To investigate on the Indication and quality of life of the canal wall up and canal wall down surgery in chronic suppurative otitis media, to provide reference for surgical options.
The clinical data of patients underwent canal wall up or canal wall down surgery are analyzed. Follow up on 312 patients are accomplished with pure tone audiometry, acoustic impedance for surgical cavity volume, ear endoscopy and the Chinese chronic ear survey (CCES).
(1) The dry ear rate of canal wall up and canal wall down surgery are 98.7% and 98.6% respectively (P > 0.05). (2) The average cavity epithelization and dry ear time are 40.1 +/- 21.2 days for canal wall up surgery and 53.5 +/- 15.0 days for canal wall down surgery (P < 0.05). The postoperative ear volume to the contralateral normal ear volume ratio are 1.16 +/- 0.10 for canal wall up surgery and 2.05 +/- 1.19 for canal wall down surgery (P < 0.05). (4) Score of the CCES: 91.2 +/- 6.8 points for canal wall up surgery and 72.0 +/- 7.7 for canal wall down surgery (P < 0.05). (5) The proportion of patients feeling change of ear appearance is 5.7% for canal wall up surgery and 80.8% for canal wall down surgery (P < 0.05). (6) Hearing after surgery: objective hearing improvement rate is 58.9% for canal wall up surgery and 24.2% for canal wall down surgery (P < 0.05) according to the questionnaire, while the pure tone audiometry shows no significant difference in hearing thresh hold and air-bone gap. (7) The satisfactory score after surgery is 9.55 points for canal wall up surgery and 8.11 points for canal wall down surgery (P < 0.05).
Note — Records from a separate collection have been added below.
(** *** Rendering with the option markup *)

(** What [renderVariantOptions] produces.  The markup of the modern
    schema is built from the value lists of its entries, which the
    records here do not hold; those lists are taken to be present, and
    the markup is not followed further. *)
Inductive options_markup :=
| NoOptions
| ModernOptions
| LegacyOptions (groups : list option_group).

(** [renderVariantOptions]; [None] is a TypeError. *)
Definition renderVariantOptions (c : component) : option options_markup :=
  match currentProduct c with
  | None => Some NoOptions
  | Some p =>
      if nonempty (options_with_values p) then Some ModernOptions
      else if nonempty (options p)
           then LegacyOptions <$> renderVariantOptionsLegacy c
           else Some NoOptions
  end.

Definition map_error : string :=
  "TypeError: Cannot read properties of undefined (reading 'map')".

(** [renderProductPopup] as a step of a handler, the option markup
    included: the popup content is replaced only when the whole markup
    could be built. *)
Definition renderWithOptions : M unit :=
  fun w =>
    match renderVariantOptions (comp w) with
    | None => (Thrown map_error, w)
    | Some _ => render w
    end.

(** A click on an option button.  [setupPopupEventListeners] binds the
    handler to the buttons without the class [disabled] only; the
    handler stores the element's [dataset.option] and [dataset.value]
    and renders the popup again. *)
Definition clickOption (e : button_element) : M unit :=
  if element_disabled e then ret tt
  else update (handleVariantSelection (dataset_option e) (dataset_value e)) ;;
       renderWithOptions.

(** [loadProduct] and [handleHotspotClick] with that rendering. *)
Definition loadProductWithOptions (productIdentifier : string) : M unit :=
  try_catch
    (let url := "/products/" +:+ productIdentifier +:+ ".js" in
     response <- fetch (FetchProduct url) ;;
     match response with
     | Rejected => throw network_error
     | NotOk status _ =>
         throw ("Failed to load product: " +:+ Js.decimal status)
     | Ok InvalidJson => throw json_error
     | Ok (Json product) =>
         update (fun c => {| currentProduct := product;
                             selectedVariants := selectedVariants c |}) ;;
         update initializeVariants ;;
         match product with
         | None => throw null_error
         | Some _ => renderWithOptions
         end
     end)
    (fun error => emit (ConsoleError "Error loading product:" error) ;;
                  throw error).

Definition handleHotspotClickWithOptions (h : hotspot) : M unit :=
  if negb (Js.truthy_str (productHandle h))
     && negb (Js.truthy_str (productId h)) then
    emit (ConsoleWarn "No product handle or ID found for hotspot")
  else
    try_catch
      (loadProductWithOptions
         (default ""
            (if Js.truthy_str (productHandle h) then productHandle h
             else productId h)) ;;
       openPopup)
      (fun error => emit (ConsoleError "Error loading product:" error) ;;
                    openPopup).

(** The product has the legacy schema in force and no variants array:
    its option markup cannot be built. *)
Definition unrenderable (p : product) : Prop :=
  nonempty (options_with_values p) = false
  /\ nonempty (options p) = true
  /\ variants p = None.

(* ===================================================================== *)
(** ** The life of the cart drawer (later revision) *)
(* ===================================================================== *)

(** The cart as it arrives: any of the fields the code reads may be
    missing, as in the error object the storefront sends with a refusal. *)
Record cart_json := {
  json_item_count : option Z;
  json_items : option (list cart_item);
  json_total_price : Js.value
}.

(** What [fetch('/cart.js')] can give: a rejection, or a response whose
    body parses ([Some]) or not.  [loadCartData] never reads
    [response.ok]; the flag is kept to say so. *)
Inductive cart_response :=
| CartRejected
| CartResponse (ok : bool) (payload : option cart_json).

Record drawer := {
  view : drawer_view;
  active : bool
}.

(** The part of the page the drawer touches: the element once created,
    the scroll lock on the body, and the labels of the errors logged. *)
Record page := {
  cartDrawer : option drawer;
  scroll_locked : bool;
  console : list string
}.

Definition log_error (label : string) (pg : page) : page :=
  {| cartDrawer := cartDrawer pg; scroll_locked := scroll_locked pg;
     console := (console pg ++ [label])%list |}.

(** The markup [createCartDrawer] writes: an empty item list, the empty
    message hidden, the subtotal "$0.00" and the checkout button
    disabled. *)
Definition createCartDrawer : drawer :=
  {| view := {| items_displayed := true; empty_displayed := false;
                checkout_disabled := true; line_prices := [];
                subtotal_amount := "$0.00" |};
     active := false |}.

(** [updateCartDrawer] on the cart as it arrives.  The boolean tells that
    [cart.items.map] threw, which happens after the three style updates
    and before the subtotal is written. *)
Definition updateCartDrawerJson (old : drawer_view) (c : cart_json)
    : drawer_view * bool :=
  if bool_decide (json_item_count c = Some 0) then
    ({| items_displayed := false; empty_displayed := true;
        checkout_disabled := true; line_prices := line_prices old;
        subtotal_amount := formatPrice (json_total_price c) |}, false)
  else
    match json_items c with
    | Some lines =>
        ({| items_displayed := true; empty_displayed := false;
            checkout_disabled := false;
            line_prices := map (fun item => formatPrice (final_price item)) lines;
            subtotal_amount := formatPrice (json_total_price c) |}, false)
    | None =>
        ({| items_displayed := true; empty_displayed := false;
            checkout_disabled := false; line_prices := line_prices old;
            subtotal_amount := subtotal_amount old |}, true)
    end.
(1) Patients underwent canal wall up surgery have near-normal external ear morphology, shorter dry ear time and much higher quality of life compared to canal wall down surgery. (2) For experienced ear surgeon, the indication for canal wall up surgery can be extended to cases with diploetic or sclerotic type of mastoid and part of the cases with anatomical variation and intracranial or extracranial complications.
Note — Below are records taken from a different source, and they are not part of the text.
(** * The navigation sidebar of the component gallery

    A shallow embedding of the [Sidebar] component of [src/app/page.tsx]
    (lines 1133-1271): its two pieces of React state, the [toggleExpanded]
    updater, the [filteredItems] computation, the row click handler, the
    recursive row renderer and the final markup, followed by the properties
    the specification states about them.

    The development then goes on to the page that hosts the sidebar (the
    [App] component of the second source file) and to other components of
    the gallery that carry state or arithmetic: [Accordion], [Tabs],
    [Pagination], [Carousel], [Rating], [Masonry] and [Tree].

    JavaScript strings are modelled by [string]; [toLowerCase] is the
    lower-casing of the letters [A]-[Z], on which the built-in agrees for
    every ASCII input.  An optional field ([icon?], [children?], ...) is an
    [option]. *)

From Stdlib Require Import List String Ascii Bool Arith NArith Lia.
From Stdlib Require Import DecimalString DecimalNat Permutation ZArith.
Import ListNotations.
Open Scope string_scope.
Open Scope list_scope.

(** ** JavaScript built-ins used by the component *)

Module Js.

(** [String.prototype.toLowerCase], one character.  The built-in follows
    the Unicode case mapping; on the ASCII characters it is this function,
    and the properties that depend on lower-casing are stated for ASCII
    strings ([isAscii] below). *)
Definition lower_char (c : ascii) : ascii :=
  let n := N_of_ascii c in
  if ((65 <=? n) && (n <=? 90))%N then ascii_of_N (n + 32) else c.

(** [String.prototype.toLowerCase]. *)
Fixpoint toLowerCase (s : string) : string :=
  match s with
  | EmptyString => EmptyString
  | String c s' => String (lower_char c) (toLowerCase s')
  end.

(** [s.includes(q)]: [q] occurs in [s] as a contiguous run. *)
Fixpoint includes (s q : string) : bool :=
  if String.prefix q s then true
  else match s with
       | EmptyString => false
       | String _ s' => includes s' q
       end.

(** [xs.includes(x)] on an array of strings. *)
Definition array_includes (xs : list string) (x : string) : bool :=
  existsb (String.eqb x) xs.

(** Truthiness of a string: every string but the empty one. *)
Definition truthy (s : string) : bool :=
  match s with EmptyString => false | String _ _ => true end.

(** [set.add(x)] on a [Set] kept in insertion order. *)
Definition set_add (acc : list string) (x : string) : list string :=
  if array_includes acc x then acc else acc ++ [x].

(** [[...new Set(xs)]]: the distinct elements in first-seen order. *)
Definition spread_set (xs : list string) : list string :=
  fold_left set_add xs [].

(** [String(n)] for a non-negative integer. *)
Definition number_to_string (n : nat) : string :=
  NilEmpty.string_of_uint (Nat.to_uint n).

(** The number of elements of [Array.from({ length: n }, f)]: none for a
    negative length, and a [RangeError] ([None]) for a length of 2^32 or
    more. *)
Definition array_from_length (n : Z) : option nat :=
  if (n <? 4294967296)%Z then Some (Z.to_nat n) else None.

(** The one-character string holding a double quote. *)
Definition dquote : string := String (ascii_of_nat 34) EmptyString.

End Js.

(** ** Data model *)

(** [React.ReactNode] used as an icon: an opaque handle. *)
Definition Icon := nat.

(** A caller-supplied zero-argument callback, named by a handle; invoking
    it is recorded in the trace a handler returns. *)
Definition Callback := nat.

(** [badge?: string | number]. *)
Inductive Badge : Type :=
| BadgeText (s : string)
| BadgeCount (n : nat).

(** [interface SidebarItem].  The induction principle that follows the
    nesting through [children] is [SidebarItem_nested_ind] below. *)
#[local] Unset Elimination Schemes.
Inductive SidebarItem : Type := mkSidebarItem {
  id : string;
  label : string;
  icon : option Icon;
  badge : option Badge;
  active : option bool;
  onClick : option Callback;
  children : option (list SidebarItem);
  category : option string
}.
#[local] Set Elimination Schemes.

(** The two [useState] cells of the component. *)
Record SidebarState : Type := mkState {
  expandedItems : list string;
  searchQuery : string
}.

(** [useState<string[]>([])] and [useState('')]. *)
Definition initialState : SidebarState :=
  {| expandedItems := []; searchQuery := "" |}.

(** ** State updates *)

(** The updater passed to [setExpandedItems] by [toggleExpanded]. *)
Definition toggle (id0 : string) (prev : list string) : list string :=
  if Js.array_includes prev id0
  then filter (fun item => negb (String.eqb item id0)) prev
  else prev ++ [id0].

(** [toggleExpanded(id)]. *)
Definition toggleExpanded (id0 : string) (st : SidebarState) : SidebarState :=
  {| expandedItems := toggle id0 (expandedItems st);
     searchQuery := searchQuery st |}.

(** [setSearchQuery(text)], the [onChange] of the search box. *)
Definition setSearchQuery (text : string) (st : SidebarState) : SidebarState :=
  {| expandedItems := expandedItems st;
     searchQuery := text |}.

(** ** Filtering *)

(** The predicate of [filteredItems]:
    [label.toLowerCase().includes(q.toLowerCase()) ||
     category?.toLowerCase().includes(q.toLowerCase())]. *)
Definition matchesQuery (q : string) (item : SidebarItem) : bool :=
  Js.includes (Js.toLowerCase (label item)) (Js.toLowerCase q)
  || match category item with
     | Some c => Js.includes (Js.toLowerCase c) (Js.toLowerCase q)
     | None => false
     end.

(** [filteredItems]. *)
Definition filteredItems (items : list SidebarItem) (q : string)
  : list SidebarItem :=
  filter (matchesQuery q) items.

(** ** Clicking a row *)

(** [item.onClick?.()]: the callbacks invoked. *)
Definition invoke (cb : option Callback) : list Callback :=
  match cb with
  | Some h => [h]
  | None => []
  end.

(** The [onClick] of a row's button: the next state and the trace of
    caller callbacks invoked. *)
Definition handleClick (item : SidebarItem) (st : SidebarState)
  : SidebarState * list Callback :=
  match children item with
  | Some _ => (toggleExpanded (id item) st, [])
  | None => (st, invoke (onClick item))
  end.

(** ** Rendering *)

(** What [{item.badge && <span>...</span>}] puts in the row: nothing for an
    absent or empty badge, the bare number for the falsy count [0], the
    pill otherwise. *)
Inductive BadgeSlot : Type :=
| NoBadge
| BareNumber (n : nat)
| BadgePill (b : Badge).

Definition renderBadge (b : option Badge) : BadgeSlot :=
  match b with
  | None => NoBadge
  | Some (BadgeText s) => if Js.truthy s then BadgePill (BadgeText s) else NoBadge
  | Some (BadgeCount n) =>
      match n with
      | O => BareNumber 0
      | S _ => BadgePill (BadgeCount n)
      end
  end.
探讨慢性化脓性中耳炎上鼓室保留术和上鼓室开放术的适应证及生活质量,为手术选择提供参考。
分析接受上鼓室保留术或上鼓室开放术患者的临床资料。对312例患者进行纯音听力测试、声阻抗检查以评估术腔容积、耳内镜检查及中国慢性中耳炎调查问卷(CCES)随访。
(1)上鼓室保留术和上鼓室开放术的干耳率分别为98.7%和98.6%(P>0.05)。(2)上鼓室保留术的术腔上皮化及干耳平均时间为40.1±21.2天,上鼓室开放术为53.5±15.0天(P<0.05)。上鼓室保留术术后术耳与对侧正常耳容积比为1.16±0.10,上鼓室开放术为2.05±1.19(P<0.05)。(4)CCES评分:上鼓室保留术为91.2±6.8分,上鼓室开放术为72.0±7.7分(P<0.05)。(5)感觉耳部外观有变化的患者比例,上鼓室保留术为5.7%,上鼓室开放术为80.8%(P<0.05)。(6)术后听力:根据问卷,上鼓室保留术的客观听力改善率为58.9%,上鼓室开放术为24.2%(P<0.05),而纯音听力测试显示听力阈值和气骨导差无显著差异。(7)术后满意度评分,上鼓室保留术为9.55分,上鼓室开放术为8.11分(P<0.05)。
(1)与上鼓室开放术相比,接受上鼓室保留术的患者外耳道形态接近正常,干耳时间短,生活质量高得多。(2)对于经验丰富的耳科医生,上鼓室保留术的适应证可扩展至板障型或硬化型乳突病例以及部分有解剖变异和颅内或颅外并发症的病例。